Terroirs en mutation : le paillage, une piste parmi d’autres pour adapter la vigne à la sécheresse
Dans les vignobles où la réserve utile du sol flirte avec les marges basses (inférieure à 60 mm sur un mètre de profondeur pour les sables du Centre-Loire selon INRAE), chaque geste permettant de préserver la moindre goutte d’eau prend du relief. Le paillage n’est ni panacée, ni gadget : c’est un outil supplémentaire pour gagner en résilience, accompagner la plante vers des stress moins violents, et, souvent, renouer avec des pratiques de bon sens parfois tombées en désuétude.
De plus en plus de vignerons s’essaient désormais à des combinaisons : semis sous paillis en sortie d’hiver, associations de paillage organique et d’engrais verts, utilisation de couverts permanents légers qui jouent un rôle de biomulch à chaque cycle (Lire : “Le sol vivant, clé des terroirs”, Solagro, 2023).
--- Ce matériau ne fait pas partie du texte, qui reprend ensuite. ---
(** Two keys without a zero byte that are written over the same zeroed
    vector, each inside the vector, and give the same bytes are equal. *)
Lemma copy_at_inj (offset size : nat) (prefix : list Ascii.ascii)
    (k1 k2 : string) (bytes : list Ascii.ascii) :
  length prefix = offset → (offset ≤ size)%nat →
  has_char (byte 0) k1 = false → has_char (byte 0) k2 = false →
  copy_at offset k1 (resize size prefix) = Some bytes →
  copy_at offset k2 (resize size prefix) = Some bytes →
  k1 = k2.
Proof.
  intros Hprefix Hsize Hz1 Hz2 H1 H2.
  assert (Hfits : ∀ k, copy_at offset k (resize size prefix) = Some bytes →
            (offset + String.length k ≤ size)%nat).
  { intros k. unfold copy_at. rewrite list_ascii_of_string_length.
    destruct (Nat.leb_spec (offset + String.length k)
                (length (resize size prefix))) as [Hle|]; [|done].
    intros _. unfold resize in Hle.
    rewrite length_app, length_replicate in Hle. lia. }
  pose proof (Hfits k1 H1) as Hfit1. pose proof (Hfits k2 H2) as Hfit2.
  assert (Hshorter : ∀ ka kb,
    has_char (byte 0) kb = false →
    copy_at offset ka (resize size prefix) = Some bytes →
    copy_at offset kb (resize size prefix) = Some bytes →
    (offset + String.length kb ≤ size)%nat →
    ¬ (String.length ka < String.length kb)%nat).
  { intros ka kb Hzb Ha Hb Hfitb Hlt.
    pose proof (copy_at_lookup _ _ _ _ (offset + String.length ka) Ha) as La.
    pose proof (copy_at_lookup _ _ _ _ (offset + String.length ka) Hb) as Lb.
    destruct (Nat.ltb_spec (offset + String.length ka) offset); [lia|].
    destruct (Nat.ltb_spec (offset + String.length ka)
                (offset + String.length ka)); [lia|].
    destruct (Nat.ltb_spec (offset + String.length ka)
                (offset + String.length kb)); [|lia].
    rewrite resize_lookup_zero in La by lia.
    rewrite La in Lb. symmetry in Lb. by apply has_char_lookup in Lb. }
  assert (Hlen : String.length k1 = String.length k2).
  { pose proof (Hshorter k1 k2 Hz2 H1 H2 Hfit2).
    pose proof (Hshorter k2 k1 Hz1 H2 H1 Hfit1). lia. }
  apply list_ascii_of_string_inj, list_eq. intros i.
  destruct (decide (i < String.length k1)%nat) as [Hi|Hi].
  - pose proof (copy_at_lookup _ _ _ _ (offset + i) H1) as L1.
    pose proof (copy_at_lookup _ _ _ _ (offset + i) H2) as L2.
    destruct (Nat.ltb_spec (offset + i) offset); [lia|].
    destruct (Nat.ltb_spec (offset + i) (offset + String.length k1));
      [|lia].
    destruct (Nat.ltb_spec (offset + i) (offset + String.length k2));
      [|lia].
    replace (offset + i - offset)%nat with i in L1, L2 by lia.
    by rewrite <- L1, <- L2.
  - rewrite !lookup_ge_None_2; [done|..];
      rewrite list_ascii_of_string_length; lia.
Qed.

End CompilerKeys.
(** Where the sums hold: on a key that [Object.prototype] does not have, as
    long as the amount summed so far is a non-zero number whenever a further
    row of the key arrives, the two entries of the key are the left-to-right
    sums over its rows. *)
Lemma aggregate_sums (sheetData : list SheetRow) (key : string) :
  key ∉ JS.Object_prototype ->
  rowsOf key sheetData <> [] ->
  (forall earlier later,
     rowsOf key sheetData = earlier ++ later ->
     earlier <> [] -> later <> [] ->
     JS.truthy (sumOf dollarsRaised earlier) = true) ->
  (aggregate sheetData).1 !! key
  = Some (JS.Num (sumOf dollarsRaised (rowsOf key sheetData)))
  /\ (aggregate sheetData).2 !! key
     = Some (JS.Num (sumOf numDonations (rowsOf key sheetData))).
Proof.
  intros Hkey.
  induction sheetData as [|item sheetData IH] using rev_ind.
  - intros Hne. destruct Hne. reflexivity.
  - rewrite rowsOf_snoc, aggregate_snoc.
    destruct (String.eqb_spec (formName item) key) as [Heq|Hne].
    + intros _ Hrun. subst key.
      pose proof (aggregate_keys sheetData (formName item) Hkey) as [_ Hnone].
      destruct (aggregate sheetData) as [T0 D0]. cbn [fst snd] in *.
      destruct (addRow_same T0 D0 item Hkey) as [-> ->].
      destruct (rowsOf (formName item) sheetData) as [|r0 rows0] eqn:Hrows.
      * apply rowsOf_nil_iff in Hrows. destruct (Hnone Hrows) as [-> ->].
        split; reflexivity.
      * assert (r0 :: rows0 <> []) as Hcons by discriminate.
        destruct IH as [IHT IHD]; [exact Hcons| |].
        { intros earlier later Hsplit He Hl.
          apply (Hrun earlier (later ++ [item])); [|exact He|].
          - rewrite Hsplit, <- app_assoc. reflexivity.
          - destruct later; discriminate. }
        assert (JS.truthy (sumOf dollarsRaised (r0 :: rows0)) = true) as Ht.
        { apply (Hrun (r0 :: rows0) [item]);
            [reflexivity | exact Hcons | discriminate]. }
        rewrite IHT, IHD. cbn [JS.stored_truthy]. rewrite Ht.
        cbn [JS.plus]. rewrite !sumOf_snoc. split; reflexivity.
    + rewrite app_nil_r. intros Hrows Hrun.
      destruct (aggregate sheetData) as [T0 D0]. cbn [fst snd] in *.
      destruct (addRow_other T0 D0 item key Hne) as [-> ->].
      apply IH; assumption.
Qed.

(** The join treats the records one by one, in their order. *)
Lemma joinRecords_emitted (formTotals formDonations : gmap string JS.stored)
    (airtableRecords : list RemoteRecord) :
  joinRecords formTotals formDonations airtableRecords
  = omap (emitted formTotals formDonations) airtableRecords.
Proof.
  unfold joinRecords.
  assert (forall acc,
            fold_left (matchRecord formTotals formDonations) airtableRecords acc
            = acc ++ omap (emitted formTotals formDonations) airtableRecords)
    as Hfold; [|apply (Hfold [])].
  induction airtableRecords as [|record rest IH]; intros acc.
  - simpl. rewrite app_nil_r. reflexivity.
  - cbn [fold_left]. rewrite IH.
    change (omap (emitted formTotals formDonations) (record :: rest))
      with (match emitted formTotals formDonations record with
            | Some u => u :: omap (emitted formTotals formDonations) rest
            | None => omap (emitted formTotals formDonations) rest
            end).
    unfold emitted, joinRecords. cbn [fold_left]. unfold matchRecord.
    destruct (JS.defined _ || JS.defined _); simpl.
    + rewrite <- app_assoc. reflexivity.
    + reflexivity.
Qed.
Si le contexte légal ou économique ne permet pas toujours une généralisation, la dynamique d’expérimentation est là, portée par l’urgence climatique mais aussi, parfois, simplement par le désir de redonner sa place au sol – ce “vivant sous nos pas” que trop de décennies de désherbage et de mécanisation avaient cantonné au silence.
Le paillage des sols légers mérite de figurer au rang des tactiques d’ajustement fine à chaque millésime et à chaque parcelle. Il enseigne une chose simple : en viticulture, préserver ce qui lie la terre à la vigne commence bien souvent par un regard humble et patient sur ce qui se passe, juste sous la surface.